Social media marketing can be a frightening prospect for some brands because it gives users control. If a customer experiences poor service, he or she can just @mention the brand’s Twitter feed, and the Tweet in question will be there for all to see. When just about anybody can tag a company or upload a picture of a business, marketers need to carefully manage their social footprints to prevent bad press or false statements from going viral.  

However, social marketing gurus actually don’t have very much to worry about. In fact, the number of negative company mentions is quite low. According to engagement firm mention, the vast majority (77 percent) of social company references are neutral. Another 18 percent are completely positive, and only 5 percent contain negative language.

Nip negative mentions in the bud

At this point, brand managers might be saying to themselves that those 5 percent are still a dangerous minority of customers. However, almost all (91 percent) of brand mentions aren’t made by influencers – the people doing the referencing have fewer than 500 followers. While they have some audience, there’s less chance their social posts go viral and send a business’ reputation spiraling out of control.

Instead, a negative mention is an opportunity to engage in a dialog and try to fix the issue in question. In fact, when a small number of social references are negative, it actually presents an excellent opportunity for brands to publicize their customer service. Addressing complaints swiftly and openly demonstrates the relationship companies have with their customers, providing even better press than might otherwise be possible.

Addressing complaints swiftly and openly demonstrates the relationship companies have with their customers, providing even better press than might otherwise be possible.

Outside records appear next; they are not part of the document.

(** Receivers and messages never wait together: a start takes a waiting message
    and an arrival a waiting receiver. *)
Inductive mailbox_step : label -> mailbox -> mailbox -> Prop :=
  | step_ask id m :
      mailbox_step (Ask id) m
        {| asking := asking m ++ [id]; receivers := receivers m; messages := messages m;
           handed := handed m; received := received m |}
  | step_start_wait id pre post m :
      asking m = pre ++ id :: post -> messages m = [] ->
      mailbox_step (Start id) m
        {| asking := pre ++ post; receivers := receivers m ++ [id]; messages := [];
           handed := handed m; received := received m |}
  | step_start_take id pre post v vs m :
      asking m = pre ++ id :: post -> messages m = v :: vs ->
      mailbox_step (Start id) m
        {| asking := pre ++ post; receivers := receivers m; messages := vs;
           handed := handed m ++ [(id, v)]; received := received m |}
  | step_arrive_wait v m :
      receivers m = [] ->
      mailbox_step (Arrive v) m
        {| asking := asking m; receivers := []; messages := messages m ++ [v];
           handed := handed m; received := received m |}
  | step_arrive_hand v id ids m :
      receivers m = id :: ids ->
      mailbox_step (Arrive v) m
        {| asking := asking m; receivers := ids; messages := messages m;
           handed := handed m ++ [(id, v)]; received := received m |}
  | step_complete e pre post m :
      handed m = pre ++ e :: post ->
      mailbox_step Complete m
        {| asking := asking m; receivers := receivers m; messages := messages m;
           handed := pre ++ post; received := received m ++ [e] |}.

Inductive mailbox_run : list label -> mailbox -> mailbox -> Prop :=
  | run_nil m : mailbox_run [] m m
  | run_snoc ls l m m1 m2 :
      mailbox_run ls m m1 -> mailbox_step l m1 m2 -> mailbox_run (ls ++ [l]) m m2.

Lemma mailbox_run_app ls ls' m m1 m2 :
  mailbox_run ls m m1 -> mailbox_run ls' m1 m2 -> mailbox_run (ls ++ ls') m m2.
Proof.
  intros H1 H2. induction H2 as [|ls' l m1 m2 m3 _ IH Hl]; [by rewrite app_nil_r|].
  rewrite app_assoc. by eapply run_snoc; [apply IH|].
Qed.

Lemma mailbox_run_one l m m' : mailbox_step l m m' -> mailbox_run [l] m m'.
Proof. apply (run_snoc []). constructor. Qed.

Lemma mailbox_run_one_inv l m m' : mailbox_run [l] m m' -> mailbox_step l m m'.
Proof.
  remember [l] as ls eqn:E. destruct 1 as [m|ls l' m m1 m2 H1 H2]; [done|].
  apply (app_inj_tail ls [] l' l) in E as [-> ->]. by inversion H1; subst; [|destruct ls].
Qed.

Definition asks (ls : list label) : list nat :=
  omap (fun l => match l with Ask id => Some id | _ => None end) ls.
Definition starts (ls : list label) : list nat :=
  omap (fun l => match l with Start id => Some id | _ => None end) ls.
Definition arrivals (ls : list label) : list message :=
  omap (fun l => match l with Arrive v => Some v | _ => None end) ls.

(** What a run of the mailbox comes to: every receive asked for is in one
    place, and the matches made are the k-th start with the k-th arrival. *)
Record accounted (ls : list label) (m : mailbox) : Prop := {
  acc_asks : asks ls ≡ₚ asking m ++ starts ls;
  acc_matches : received m ++ handed m ≡ₚ zip (starts ls) (arrivals ls);
  acc_receivers : receivers m = drop (length (arrivals ls)) (starts ls);
  acc_messages : messages m = drop (length (starts ls)) (arrivals ls)
}.

(** All that came: received, on its way to a receiver, or waiting. *)
Definition all_messages (m : mailbox) : list message := (received m).*2 ++ (handed m).*2 ++ messages m.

Brand management: By any tools necessary

A couple of unruly Tweets shouldn’t be left to fester in the darkness, going unaddressed. Instead, they should be the focus of conversation. One way to do this is by taking advantage of a recent addition to Twitter’s growing list of features: Tweets embedded with Tweets. As Brafton reported, it’s becoming more popular to embed posts within content, as a way to link the social realm with the rest of the internet.

According to The Next Web, Twitter is experimenting with a better visual link between one Tweet and another post that it’s referencing. Users don’t just have to Retweet the plain text another account has already published – they can simply show the Tweet itself and save their 140 characters for another message or commentary about the post.

This will let brands demonstrate their social literacy, create a more visually appealing feed and perhaps most importantly, address Tweets mentioning their companies. Whether the original posts are negative, positive or neutral, businesses’ will show they’re engaged in open, personable dialog with their customers.